In den acht Jahren nach der Messung mit dem Fitnesstracker entwickelten 3.638 Personen (4,9 Prozent) ein Vorhofflimmern. 1.854 Personen (2,1 Prozent) litten an Herzinsuffizienz, 1.610 (1,84 Prozent) erlitten einen Herzinfarkt und 846 (0,94 Prozent) verstarben an kardiovaskulären Ursachen.

10,6 Stunden Sitzen als kritische Schwelle

Die negativen Effekte stiegen nicht linear mit der Sitzdauer an, sondern machten bei 10,6 Stunden pro Tag einen Sprung. Ab dieser Schwelle erhöhte sich das Risiko für Herzinsuffizienz sprunghaft um 40 Prozent und für kardiovaskulären Tod um 54 Prozent verglichen mit kürzeren Sitzzeiten.

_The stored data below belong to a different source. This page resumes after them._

(** Attributes other than the one written and the two flags are kept. *)
Lemma setattr_other_attr fuel self key v w l k :
  l <> self \/ (k <> key /\ k <> "_should_reset" /\ k <> "there_has_been_a_change") ->
  attr (snd (__setattr__ fuel self key v w)) l k = attr w l k.
Proof.
  intros Hne.
  apply (setattr_preserves (fun w' => attr w' l k = attr w l k));
    try reflexivity;
    intros w' <-; apply attr_set_attr_ne; tauto.
Qed.

Lemma setattr_class fuel self key v w l :
  obj_class <$> objs (snd (__setattr__ fuel self key v w)) !! l = obj_class <$> objs w !! l.
Proof.
  apply (setattr_preserves (fun w' => obj_class <$> objs w' !! l = obj_class <$> objs w !! l));
    try reflexivity;
    intros w' <-; apply class_set_attr.
Qed.

Lemma setattr_now fuel self key v w :
  now (snd (__setattr__ fuel self key v w)) = now w.
Proof.
  apply (setattr_preserves (fun w' => now w' = now w));
    try reflexivity;
    intros w' <-; apply now_set_attr.
Qed.

Lemma object_setattr_Ok_inv self key v w w' :
  object_setattr self key v w = (Ok tt, w') ->
  w' = set_attr self key v w /\ is_Some (objs w !! self).
Proof.
  unfold object_setattr. destruct (objs w !! self) eqn:E; [|discriminate].
  intros H. inversion H. eauto.
Qed.

(** A write that returns has bound [key] to [v]. *)
Lemma setattr_Ok_attr fuel self key v w w' :
  __setattr__ fuel self key v w = (Ok tt, w') -> attr w' self key = Some v.
Proof.
  destruct fuel as [|n]; [discriminate|].
  rewrite setattr_unfold. intros H.
  apply bind_Ok_inv in H as (_ & w1 & _ & H).
  apply bind_Ok_inv in H as (names & w2 & _ & H).
  apply bind_Ok_inv in H as (_ & w3 & _ & H).
  apply object_setattr_Ok_inv in H as [-> Hs].
  now apply attr_set_attr_eq.
Qed.

(** A class that validates [key] and does not reset on it writes it as
    [object.__setattr__] does. *)
Lemma setattr_plain n self key v w o names :
  objs w !! self = Some o ->
  CHANGES_IN_THESE_REQUIRE_RESET (spec_of (obj_class o)) = Some names ->
  key ∉ names ->
  _check_value (spec_of (obj_class o)) self key v w = None ->
  __setattr__ (S n) self key v w = (Ok tt, set_attr self key v w).
Proof.
  intros Ho Hn Hk Hc. rewrite setattr_unfold.
  erewrite bind_Ok_run by (rewrite (self_check_value_run _ _ _ _ _ Ho), Hc; reflexivity).
  erewrite bind_Ok_run by (rewrite (self_CHANGES_run _ _ _ Ho), Hn; reflexivity).
  rewrite bool_decide_eq_false_2 by assumption.
  erewrite bind_Ok_run by reflexivity.
  unfold object_setattr. now rewrite Ho.
Qed.

(** C6: when the validation of the class rejects a mutation, [__setattr__]
    raises the validation's exception to its caller at once and the store
    is exactly as before: the attribute keeps its value, and neither
    [_should_reset] nor [there_has_been_a_change] is touched. *)
Theorem C6_rejected_mutation_is_not_committed n self key v w o e :
  objs w !! self = Some o ->
  _check_value (spec_of (obj_class o)) self key v w = Some e ->
  __setattr__ (S n) self key v w = (Err e, w).
Proof.
  intros Ho He. rewrite setattr_unfold.
  apply bind_Err_run. now rewrite (self_check_value_run _ _ _ _ _ Ho), He.
Qed.

End SetattrFacts.

(** ** Ancestor traversal *)


Lemma try_AttributeError_run {S A} (m h : ST S A) s msg s1 :
  m s = (Err (AttributeError msg), s1) -> try_except_AttributeError m h s = h s1.
Proof. intros H. unfold try_except_AttributeError. now rewrite H. Qed.

Section TraversalFacts.

Import Node.

Lemma traverse_unfold n self item :
  traverse_back_and_find (S n) self item =
  try_except_AttributeError
    (p <- getattr (VRef self) "input_node" ;; getattr p item)
    (try_except_AttributeError
       (p <- getattr (VRef self) "input_node" ;;
        match p with
        | VRef l => traverse_back_and_find n l item
        | _ => fun w => (Err (no_attribute (type_name w p) "traverse_back_and_find"), w)
        end)
       (c <- Node.class_name_of self ;; raise (Node.missing_upstream c item))).
Proof. reflexivity. Qed.

Lemma read_only_traverse fuel self item : read_only (traverse_back_and_find fuel self item).
Proof.
  revert self. induction fuel as [|n IH]; intros self.
  - apply read_only_raise.
  - rewrite traverse_unfold.
    apply read_only_try; [|apply read_only_try].
    + apply read_only_bind; auto with read_only.
    + apply read_only_bind; auto with read_only.
      intros [] ; try apply IH; intros w; reflexivity.
    + apply read_only_bind; [apply read_only_class_of|auto with read_only].
Qed.

(** The requester has no predecessor to ask. *)
Lemma traverse_at_head n self item w o :
  objs w !! self = Some o ->
  (forall p, attr w self "input_node" <> Some (VRef p)) ->
  traverse_back_and_find (S n) self item w =
  (Err (Node.missing_upstream (obj_class o) item), w).
Proof.
  intros Ho Hhead. rewrite traverse_unfold.
  assert (Hfail : Node.class_name_of self w = (Ok (obj_class o), w))
    by (unfold Node.class_name_of; now rewrite (class_of_Some _ _ _ Ho)).
  destruct (attr w self "input_node") as [p|] eqn:Hp.
  - assert (Hnr : forall l, p <> VRef l) by (intros l ->; now apply (Hhead l)).
    erewrite try_AttributeError_run; cycle 1.
    { rewrite (bind_Ok_run _ _ _ _ _ (getattr_Some _ _ _ _ Hp)).
      destruct p; try reflexivity. now destruct (Hnr l). }
    erewrite try_AttributeError_run; cycle 1.
    { rewrite (bind_Ok_run _ _ _ _ _ (getattr_Some _ _ _ _ Hp)).
      destruct p; try reflexivity. now destruct (Hnr l). }
    now rewrite (bind_Ok_run _ _ _ _ _ Hfail).
  - erewrite try_AttributeError_run; cycle 1.
    { apply bind_Err_run. apply (getattr_None _ _ _ _ Ho Hp). }
    erewrite try_AttributeError_run; cycle 1.
    { apply bind_Err_run. apply (getattr_None _ _ _ _ Ho Hp). }
    now rewrite (bind_Ok_run _ _ _ _ _ Hfail).
Qed.


End TraversalFacts.

(** ** Resolving the pending flags *)

Lemma lift_inv {A} (m : W A) s r s' :
  lift m s = (r, s') ->
  exists w', m (st_world s) = (r, w') /\ s' = State w' (st_calls s).
Proof.
  unfold lift. destruct (m (st_world s)) as [r0 w'].
  intros H. inversion H. eauto.
Qed.

Lemma lift_run {A} (m : W A) s r w' :
  m (st_world s) = (r, w') -> lift m s = (r, State w' (st_calls s)).
Proof. intros H. unfold lift. now rewrite H. Qed.

Lemma lift_calls {A} (m : W A) s : st_calls (snd (lift m s)) = st_calls s.
Proof. unfold lift. now destruct (m (st_world s)). Qed.

Lemma lift_world {A} (m : W A) s : st_world (snd (lift m s)) = snd (m (st_world s)).
Proof. unfold lift. now destruct (m (st_world s)). Qed.

Section ResolveFacts.

Variable spec_of : string -> class_spec.
Variable methods_of : string -> class_methods.

Abbreviation call_method := (Node.call_method methods_of).
Abbreviation initialize := (Node.initialize spec_of methods_of).
Abbreviation _reset_or_reinitialize_if_needed :=
  (Node._reset_or_reinitialize_if_needed spec_of methods_of).

Lemma call_method_calls self name pick s :
  st_calls (snd (call_method self name pick s)) = st_calls s ++ [Called self name].
Proof.
  unfold Node.call_method.
  erewrite bind_Ok_run by reflexivity.
  now rewrite lift_calls.
Qed.

(** [initialize] is logged once, and [_initialize] after it when the
    snapshot could be taken. *)
Lemma initialize_calls fuel self s :
  st_calls (snd (initialize fuel self s)) = st_calls s ++ [Called self "initialize"] \/
  st_calls (snd (initialize fuel self s)) =
    st_calls s ++ [Called self "initialize"; Called self "_initialize"].
Proof.
  unfold Node.initialize.
  erewrite bind_Ok_run by reflexivity.
  step_bind E; apply (f_equal snd) in E; apply (f_equal st_calls) in E;
    rewrite lift_calls in E; simpl in E.
  - right. rewrite call_method_calls, <- E. now rewrite <- app_assoc.
  - left. simpl. now rewrite <- E.
Qed.

(** The two writes that end [_reset_or_reinitialize_if_needed]. *)
Lemma clear_flags_Ok fuel self s s' :
  (lift (Node.__setattr__ spec_of fuel self "_should_initialize" (VBool false)) ;;
   lift (Node.__setattr__ spec_of fuel self "_should_reset" (VBool false))) s = (Ok tt, s') ->
  attr (st_world s') self "_should_initialize" = Some (VBool false) /\
  attr (st_world s') self "_should_reset" = Some (VBool false) /\
  st_calls s' = st_calls s.
Proof.
  intros H. apply bind_Ok_inv in H as ([] & s1 & H1 & H2).
  apply lift_inv in H1 as (w1 & H1 & ->).
  apply lift_inv in H2 as (w2 & H2 & ->). simpl in *.
  split; [|split; [|reflexivity]].
  - pose proof (setattr_other_attr spec_of fuel self "_should_reset" (VBool false) w1
                  self "_should_initialize") as Hk.
    rewrite H2 in Hk. simpl in Hk. rewrite Hk.
    + now apply setattr_Ok_attr in H1.
    + right. repeat split; discriminate.
  - now apply setattr_Ok_attr in H2.
Qed.

Lemma clear_flags_calls fuel self s :
  st_calls (snd ((lift (Node.__setattr__ spec_of fuel self "_should_initialize" (VBool false)) ;;
                  lift (Node.__setattr__ spec_of fuel self "_should_reset" (VBool false))) s))
  = st_calls s.
Proof.
  step_bind E; apply (f_equal snd) in E; apply (f_equal st_calls) in E;
    rewrite lift_calls in E; simpl in E.
  - now rewrite lift_calls.
  - simpl. now rewrite <- E.
Qed.

End ResolveFacts.

(** ** Writes that return *)

Section SetattrReturns.

Variable spec_of : string -> class_spec.

Abbreviation __setattr__ := (Node.__setattr__ spec_of).

Lemma same_class_object w w' l o :
  obj_class <$> objs w' !! l = obj_class <$> objs w !! l ->
  objs w !! l = Some o ->
  exists o', objs w' !! l = Some o' /\ obj_class o' = obj_class o.
Proof.
  intros H Ho. rewrite Ho in H. simpl in H.
  destruct (objs w' !! l) as [o'|]; [|discriminate].
  simpl in H. inversion H. eauto.
Qed.

Lemma setattr_object fuel self key v w o :
  objs w !! self = Some o ->
  exists o', objs (snd (__setattr__ fuel self key v w)) !! self = Some o' /\
             obj_class o' = obj_class o.
Proof. apply same_class_object, setattr_class. Qed.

Khurshid sieht in dieser Sitzdauer einen potenziell entscheidenden Grenzwert: „10,6 Stunden pro Tag stellen einen potenziell entscheidenden Schwellenwert dar, der mit einer höheren Herzinsuffizienz und kardiovaskulären Mortalität verbunden ist.“

Das Risiko trifft aber nicht nur Bewegungsmuffel, sondern auch aktive Menschen. Bei den Vielsitzern, die sich ausreichend bewegten, war das Risiko für Herzinsuffizienz immer noch um 15 Prozent und für kardiovaskulären Tod um 33 Prozent erhöht im Vergleich zu den Wenig-Sitzern. „Unsere Ergebnisse sprechen dafür, die sitzende Zeit zu reduzieren, um das kardiovaskuläre Risiko zu senken“, so Khurshid.

Forscher empfehlen konkrete Ziele

Was raten die Wissenschaftler konkret? Zunächst einmal, die Sitzzeit zu reduzieren. Khurshid meint: „Künftige Richtlinien und Maßnahmen im Bereich der öffentlichen Gesundheit sollten die Bedeutung einer Reduzierung der sitzenden Zeit betonen. Mehr als 10,6 Stunden pro Tag zu vermeiden, könnte ein realistisches Minimalziel für eine bessere Herzgesundheit sein.“

Charles Eaton, Direktor der Abteilung für Familienmedizin an der Brown University, weist darauf hin, dass es ratsam sein könnte, einen Fitnesstracker zu benutzen. Denn die Probanden hätten in Selbstauskünften ihre Bewegungsdauer überschätzt und die ihrer sitzenden Tätigkeit unterschätzt.

Aber er betonte auch, dass Bewegung auf jeden Fall sinnvoll ist: Moderate bis starke Aktivität senkte laut Studie das Risiko für Herzinsuffizienz um 15 Prozent und für kardiovaskulären Tod um zehn Prozent.

Wer also mehr als zehn Stunden am Tag sitzt, sollte aktiv gegensteuern. Aufstehen, Spazierengehen, Treppensteigen – jede Bewegung zählt. So lässt sich das Herzrisiko senken, auch wenn man sonst schon aktiv ist. Und das wäre ein guter Vorsatz fürs neue Jahr.